Karenanya Anwar menyampaikan apresiasinya terkait adanya pembentukan gugus tugas pemuka agama yang diinisiasi oleh BNPT. Sehingga menurut Anwar dengan adanya gugus tugas ini para pemuka agama dapat memberikan penjelasan dan juga tanya jawab terkait yang namanya radikalisme dan terorisme kepada masyarakat.
”Contohnya dulu pernah terjadi, ketika Lembaga Persatuan Ormas Islam (LPOI) mengadakan seminar, waktu itu kan HTI belum resmi dibubarkan, ketika Indonesia Raya mereka-mereka ini lalu keluar. Saya sudah bilang, hati-hati kita sebagai warga Indonesia harus patuh pada UU karena anda itu kan berada di indonesia,” ucapnya.
Selain itu terkait radikal-teror, menurut Anwar hal itu bukan hanya orang islam, kalau lebih luasnya, tidak ada satupun ajaran agama yang benar-benar sesuai dengan syariatnya yang mengajarkan tetang radikalisme, terorisme apalagi separatisme.

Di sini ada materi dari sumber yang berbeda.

Lemma ok_walk h pt va alloc : ok h (walk pt va alloc) (keep h).
Proof.
  unfold walk. ok_step; [ok_auto|]. eapply (ok_bind _ _ _ (keep h)); [|ok_intros; ok_auto].
  generalize [2; 1] as l. intros l. revert pt. induction l as [|x l IH]; intros pt; cbn [walk_levels].
  - ok_auto.
  - repeat ok_step; auto.
Qed.
Hint Resolve ok_walk : wf.
Lemma ok_walkaddr h pt va : ok h (walkaddr pt va) (keep h).
Proof. unfold walkaddr. ok_auto. Qed.
Lemma ok_mappages h pt va sz pa perm : ok h (mappages pt va sz pa perm) (keep h).
Proof. unfold mappages. ok_auto. ok_iter h. unfold mappages_step. ok_auto. Qed.
Lemma ok_ismapped h pt va : ok h (ismapped pt va) (keep h).
Proof. unfold ismapped. ok_auto. Qed.
Lemma ok_uvmcreate h : ok h uvmcreate (keep h).
Proof. unfold uvmcreate. ok_auto. Qed.
Lemma ok_uvmclear h pt va : ok h (uvmclear pt va) (keep h).
Proof. unfold uvmclear. ok_auto. Qed.
Hint Resolve ok_walkaddr ok_mappages ok_ismapped ok_uvmcreate ok_uvmclear : wf.
Lemma ok_kvmmap h pt va pa sz perm : ok h (kvmmap pt va pa sz perm) (keep h).
Proof. unfold kvmmap. ok_auto. Qed.
Hint Resolve ok_kvmmap : wf.

(** Scans of the frame table end with the lock released. *)
Lemma ok_ft_scan h (body : nat -> K (option unit)) :
  (forall i, ok (Lftlock :: h) (body i) (fun o h' => match o with None => h' = Lftlock :: h | Some _ => h' = h end)) ->
  ok (Lftlock :: h) (o <- for_find (seq 0 MAXFRAMES) body ;; match o with Some _ => ret tt | None => release Lftlock end)
    (keep h).
Proof.
  intros Hb. eapply (ok_bind _ _ _ (fun o h' => match o with None => h' = Lftlock :: h | Some _ => h' = h end)).
  - apply ok_for_find; [done|]. auto.
  - ok_intros. ok_auto.
Qed.
Lemma ok_frametable_add h pa pid va : ok h (frametable_add pa pid va) (keep h).
Proof. unfold frametable_add. ok_step. apply ok_ft_scan. intros i. ok_auto. Qed.
Lemma ok_frametable_remove h pa : ok h (frametable_remove pa) (keep h).
Proof. unfold frametable_remove. ok_step. apply ok_ft_scan. intros i. ok_auto. Qed.
Lemma ok_frametable_used h : ok h frametable_used (keep h).
Proof. unfold frametable_used. ok_auto. Qed.
Lemma ok_find_proc h pid : ok h (find_proc pid) (fun o h' => h' = h /\ ptr NPROC o).
Proof.
  unfold find_proc. ok_step. split; [done|]. destruct (index_of _ _) eqn:E; [|done].
  by eapply tbl_index; [apply wf_proc|].
Qed.
Hint Resolve ok_frametable_add ok_frametable_remove ok_frametable_used ok_find_proc : wf.

Lemma ok_clock_sweep h passes i l : ok h (clock_sweep passes i l) (keep h).
Proof.
  revert i l. induction passes as [|p passes IH]; intros i l; cbn [clock_sweep]; [ok_auto|].
  unfold mlfq_level_of. repeat ok_step; auto.
Qed.
Hint Resolve ok_clock_sweep : wf.
Lemma ok_evict_frame h e : ok h (evict_frame e) (keep h).
Proof. unfold evict_frame. ok_auto. Qed.
Hint Resolve ok_evict_frame : wf.
Lemma ok_clock_evict h : ok h clock_evict (keep h).
Proof. unfold clock_evict, first_used. ok_auto. Qed.
Hint Resolve ok_clock_evict : wf.

Lemma ok_uvmunmap h pt va n b : ok h (uvmunmap pt va n b) (keep h).
Proof. unfold uvmunmap. ok_step; [ok_auto|]. eapply (ok_bind _ _ _ (keep h)); [ok_upto|]. ok_intros. ok_auto. Qed.
Hint Resolve ok_uvmunmap : wf.
Lemma ok_uvmdealloc h pt a b : ok h (uvmdealloc pt a b) (keep h).
Proof. unfold uvmdealloc. ok_auto. Qed.
Hint Resolve ok_uvmdealloc : wf.
Lemma ok_uvmalloc h pt a b x : ok h (uvmalloc pt a b x) (keep h).
Proof. unfold uvmalloc. ok_step; [ok_auto|]. eapply (ok_bind _ _ _ (keep h)); [ok_upto|]. ok_intros. ok_auto. Qed.

Hint Resolve ok_uvmalloc : wf.
Lemma ok_freewalk h pt : ok h (freewalk pt) (keep h).
Proof.
  unfold freewalk. generalize 3%nat as d. intros d. revert pt. induction d as [|d IH]; intros pt; cbn [freewalk_depth]; [done|].
  ok_auto.
Qed.
Hint Resolve ok_freewalk : wf.
Lemma ok_uvmfree h pt sz : ok h (uvmfree pt sz) (keep h).
Proof. unfold uvmfree. ok_auto. Qed.
Lemma ok_uvmcopy h old new sz : ok h (uvmcopy old new sz) (keep h).
Proof. unfold uvmcopy. eapply (ok_bind _ _ _ (keep h)); [ok_upto|]. ok_intros. ok_auto. Qed.
Lemma ok_kalloc_or_evict h : ok h kalloc_or_evict (keep h).
Proof. unfold kalloc_or_evict. ok_auto. Qed.
Hint Resolve ok_uvmfree ok_uvmcopy ok_kalloc_or_evict : wf.
Lemma ok_vmfault_alloc h pt va r : ok h (vmfault_alloc pt va r) (keep h).
Proof. unfold vmfault_alloc. ok_auto. Qed.
Lemma ok_vmfault h pt va r : ok h (vmfault pt va r) (keep h).
Proof. unfold vmfault. ok_auto. Qed.
Hint Resolve ok_vmfault_alloc ok_vmfault : wf.
Lemma ok_copyout h pt va src : ok h (copyout pt va src) (keep h).
Proof. unfold copyout. ok_iter h. unfold copyout_step. ok_auto. Qed.
Lemma ok_copyin h pt va n : ok h (copyin pt va n) (keep h).
Proof. unfold copyin. ok_iter h. unfold copyin_step. ok_auto. Qed.
Lemma ok_copyinstr h pt va n : ok h (copyinstr pt va n) (keep h).
Proof. unfold copyinstr. ok_iter h. unfold copyinstr_step. ok_auto. Qed.
Hint Resolve ok_copyout ok_copyin ok_copyinstr : wf.
Lemma ok_either_copyout h u d src : ok h (either_copyout u d src) (keep h).
Proof. unfold either_copyout. ok_auto. Qed.
Lemma ok_either_copyin h u a n : ok h (either_copyin u a n) (keep h).
Proof. unfold either_copyin. ok_auto. Qed.
Hint Resolve ok_either_copyout ok_either_copyin : wf.
Lemma ok_proc_mapstacks h pt : ok h (proc_mapstacks pt) (keep h).
Proof. unfold proc_mapstacks. ok_auto. Qed.
Hint Resolve ok_proc_mapstacks : wf.
Lemma ok_kvminit h : ok h kvminit (keep h).
Proof. unfold kvminit, kvmmake. ok_auto. Qed.
Lemma ok_kvminithart h : ok h kvminithart (keep h).
Proof. unfold kvminithart. ok_auto. Qed.
Hint Resolve ok_kvminit ok_kvminithart : wf.
(* ===== verification/System.v ===== *)
(** * The whole kernel: threads, traps and the outside world

    A CPU runs one kernel thread at a time: boot and the scheduler, the first
    run of a process, the handler of a trap. A thread runs until it returns to
    user mode or switches ([swtch]); a suspended thread is a continuation and
    the spinlocks it expects to find held when it is resumed. In between, user
    programs, the disk and the other devices change what they can reach. The
    disk driver is the one of [Virtio]. *)

From S2P Require Import Prelude Machine KState Spinlock Kalloc Swap Walk FrameTable Vm Sched Strings.
From S2P Require Import Printf Print Bio Log Fs Console Pipe File Proc Sysarg Exec Sysfile Sysproc Virtio Trap Wf WfOps.
Local Open Scope Z_scope.
Local Open Scope kern_scope.

(** Where the CPU is between two steps: in user mode, or switching threads. *)
Inductive mode : Type := Muser | Mswitch.

Record sys : Type := mksys {
  y_kst : kst;
  y_mode : mode;
  y_threads : list (list lockid * (kst -> res kst mode))
}.

(** What the outside world may do: a user program writes memory and a trap sets
    the registers; the disk completes requests and fills buffers. *)
Inductive env_step : kst -> kst -> Prop :=
| env_user s m : env_step s (set_k_mem m s)
| env_hw s w : env_step s (set_k_hw w s)
| env_disk s d b data : env_step s (set_k_disk d (set_k_bcache (alter (set_b_data data) b (k_bcache s)) s))
| env_used s used ring : env_step s (set_k_vdisk (set_v_used used (set_v_used_ring ring (k_vdisk s))) s)
| env_status s i st :
    env_step s (set_k_vdisk (set_v_info_status (<[i := st]> (v_info_status (k_vdisk s))) (k_vdisk s)) s).

Section System.
Context `{KernelImage} `{SleepFuel} `{VirtioRegs}.
#[local] Instance driver : BlockDev := disk_rw.
#[local] Instance driver_safe : BlockDevSafe driver := ok_disk_rw.

(** The threads: each ends in user mode. *)
Definition boot (rounds : nat) : K mode := main rounds ;;; (fun _ => Spin).
Definition run_trap : K mode := usertrap ;;; ret Muser.
Definition run_new : K mode := forkret ;;; ret Muser.
Definition run_interrupt (m : mode) : K mode := kerneltrap ;;; ret m.

(** The state after a thread ran; none when the kernel panicked or spins. *)
Definition settle (r : res kst mode) (ts : list (list lockid * (kst -> res kst mode))) : option sys :=
  match r with
  | Done m s => Some (mksys s m ts)
  | Swtch s k => Some (mksys s Mswitch ((k_held s, k) :: ts))
  | Panic _ _ | Spin => None
  end.

Inductive sstep : sys -> sys -> Prop :=
| step_env s s' m ts : env_step s s' -> sstep (mksys s m ts) (mksys s' m ts)
| step_trap s ts y : settle (run_trap s) ts = Some y -> sstep (mksys s Muser ts) y
| step_interrupt s m ts y : settle (run_interrupt m s) ts = Some y -> sstep (mksys s m ts) y
| step_new s p ts y :
    k_held s = [Lproc p] -> settle (run_new s) ts = Some y -> sstep (mksys s Mswitch ts) y
| step_resume s ts1 k ts2 y :
    settle (k s) (ts1 ++ ts2) = Some y -> sstep (mksys s Mswitch (ts1 ++ (k_held s, k) :: ts2)) y.

(** No spinlock is held in user mode. *)
Definition mode_held (m : mode) (h : list lockid) : Prop := match m with Muser => h = [] | Mswitch => True end.

Record sys_wf (y : sys) : Prop := {
  yw_kst : kst_wf (y_kst y);
  yw_user : mode_held (y_mode y) (k_held (y_kst y));
  yw_threads : Forall (fun t => ok t.1 t.2 mode_held) (y_threads y)
}.

Lemma ok_boot rounds : ok [] (boot rounds) mode_held.
Proof. unfold boot. eapply ok_bind; [apply ok_main|]. intros. apply ok_spin. Qed.
Lemma ok_run_trap : ok [] run_trap mode_held.
Proof. unfold run_trap. eapply ok_bind; [apply ok_usertrap|]. intros _ h ->. by apply ok_ret. Qed.
Lemma ok_run_new p : ok [Lproc p] run_new mode_held.
Proof. unfold run_new. eapply ok_bind; [apply ok_forkret|]. intros _ h ->. by apply ok_ret. Qed.
Lemma ok_run_interrupt m h : mode_held m h -> ok h (run_interrupt m) mode_held.
Proof.
  intros Hm. unfold run_interrupt. eapply ok_bind; [apply ok_kerneltrap|]. intros _ h' ->. by apply ok_ret.
Qed.

Lemma settle_wf r ts y :
  rok mode_held r -> Forall (fun t => ok t.1 t.2 mode_held) ts -> settle r ts = Some y -> sys_wf y.
Proof.
  intros Hr Hts Hy. destruct r as [m s|e s|s k|]; cbn in Hy; simplify_eq; cbn in Hr; destruct Hr as [Hs Hr].
  - by split.
  - split; [done|done|]. constructor; [|done]. intros s' Hs' Hh. by apply Hr.
Qed.

Lemma env_step_wf s s' : env_step s s' -> kst_wf s -> kst_wf s' /\ k_held s' = k_held s.
Proof.
  intros Hstep Hs. split; [|by destruct Hstep].
  destruct Hstep; destruct Hs as [? Hb]; split; ksimp; try done.
  - apply tbl_alter; [done|]. intros x [Hp Hn]. by split.
  - destruct wf_vdisk. by split.
  - destruct wf_vdisk. split; ksimp; try done. by rewrite length_insert.
Qed.

Lemma sstep_wf y y' : sys_wf y -> sstep y y' -> sys_wf y'.
Proof.
  intros [Hs Hm Hts] Hstep.
  destruct Hstep as [s s' m ts He|s ts y Hy|s m ts y Hy|s p ts y Hh Hy|s ts1 k ts2 y Hy]; cbn in *.
  - destruct (env_step_wf _ _ He Hs) as [Hs' Hh]. split; cbn; [done|by rewrite Hh|done].
  - eapply settle_wf; [by apply ok_run_trap|done..].
  - eapply settle_wf; [by eapply ok_run_interrupt|done..].
  - eapply settle_wf; [by eapply ok_run_new|done..].
  - apply Forall_app in Hts as [Hl [Hk Hr]%Forall_cons]. eapply settle_wf; [by apply Hk| |done].
    by apply Forall_app.
Qed.

(** C22: Every way into the kernel is well typed. Boot from the zeroed state, the
    first run of a process, the handlers of traps from user and from kernel
    mode keep the kernel's state well-formed at every switch of threads and
    when they return: tables keep their sizes, every stored index is in range,
    a process's level is 0 to 3 and its ticks are below the level's quantum.
    They return with exactly the spinlocks they should: none in user mode. And
    [exit] never returns. *)
Theorem kernel_entries_typed m d :
  kst_wf (kst0 m d) /\ k_held (kst0 m d) = [] /\
  (forall rounds, ok [] (main rounds) (fun _ h => h = [])) /\
  (forall p, ok [Lproc p] forkret (fun _ h => h = [])) /\
  ok [] usertrap (fun _ h => h = []) /\
  (forall held, ok held kerneltrap (fun _ h => h = held)) /\
  (forall held status, ok held (kexit status) (fun _ _ => False)).
Proof.
  split_and!; [apply kst0_wf|done|apply ok_main|apply ok_forkret|apply ok_usertrap|apply ok_kerneltrap|].
  apply ok_kexit.
Qed.

(** C2: The invariant of the running system. From a well-formed state, in
    particular from boot, whatever sequence of traps, interrupts, first runs,
    thread switches and outside events follows, the kernel's state stays
    well-formed, the CPU holds no spinlock in user mode, and every suspended
    thread can be resumed safely with the locks it left held. *)
Theorem system_invariant rounds m d y y' :
  settle (boot rounds (kst0 m d)) [] = Some y \/ sys_wf y -> rtc sstep y y' -> sys_wf y'.
Proof.
  intros Hy Hrtc. assert (sys_wf y) as Hw.
  { destruct Hy as [Hy|Hy]; [|done]. eapply settle_wf; [|done|done]. by apply ok_boot; [apply kst0_wf|]. }
  clear Hy. induction Hrtc as [y|y1 y2 y3 Hstep _ IH]; [done|]. by eapply IH, sstep_wf.
Qed.
End System.

(** A process in user mode, and a timer interrupt. *)
Definition user_state : kst :=
  set_k_cur (Some 3%nat) (kst0 (fun _ => 0) []).
Definition timer_state : kst :=
  set_k_hw (set_h_scause 0x8000000000000005 (k_hw user_state)) user_state.

Definition demo_regs : VirtioRegs := fun _ _ => 0.

Lemma system_invariant_witness :
  exists s, sys_wf (mksys s Muser []) /\ k_ticks s = 1.
Proof.
  assert (sys_wf (mksys user_state Muser [])) as Hw.
  { split; [|done|constructor]. destruct (kst0_wf (fun _ => 0) []). split; try done. cbn. lia. }
  destruct (@run_trap demo_image 1%nat demo_regs timer_state) as [m s| | |] eqn:E; try discriminate E.
  assert (m = Muser) as -> by (vm_compute in E; congruence).
  exists s. split; [|vm_compute in E; by injection E as <-].
  apply (@system_invariant demo_image 1%nat demo_regs 1 (fun _ => 0) [] (mksys user_state Muser [])); [by right|].
  eapply rtc_l; [apply step_env, (env_hw _ (k_hw timer_state))|].
  eapply rtc_once, step_trap. change (settle (@run_trap demo_image 1%nat demo_regs timer_state) [] = Some (mksys s Muser [])).
  by rewrite E.
Defined.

Sehingga menurutnay hal inilah yang penting untuk terus disosialisasikan.
”Marilah kita belajar agama yang benar, jangan mengambil ajaran-ajaran agama yang sepotong-sepotong. Misalnya Islam dambil dari Al Quran lalu terjemahkan sendiri, ngambil dari Hadist terjemahkan sendiri. Lalu ikut guru yang tidak kompeten yang ayatnya tentang-penggal padahal arti jihad itu dimaknai salah. Jadi belajarlah agama dari sumber yang benar atau dari guru yang benar,” tuturnya.
Selain itu Anwar mengatakan bahwa generasi muda juga harus dipahamkan mereka adalah pemegang tongkat estafet penerus bangsa. Bahwa next time 10 tahun lagi atau 20 tahun lagi para anak mudalahh yang akan memimpin negara ini. Sehingga apa yang dirintis oleh para pendahulunya bisa dilaksanakan dengan benar. Kalau ada yang salah dikoreksi yang konstruktif.
”Jadi ini harus dibangun dulu jiwanya bahwa anda-andalah calon pemimpin dan sebagai calon pemimpin anda memiliki tanggung jawab kepada bangsa dan negara. Beri mereka kepercayaan, berilah ruang untuk dialog, dan generasi tua juga harus bisa menerima jangan merasa paling benar. Dan kalau melakukan koreksi tentu dengan cara-cara yang sesuai dengan konstitusi, jangan anarkis,” tuturnya.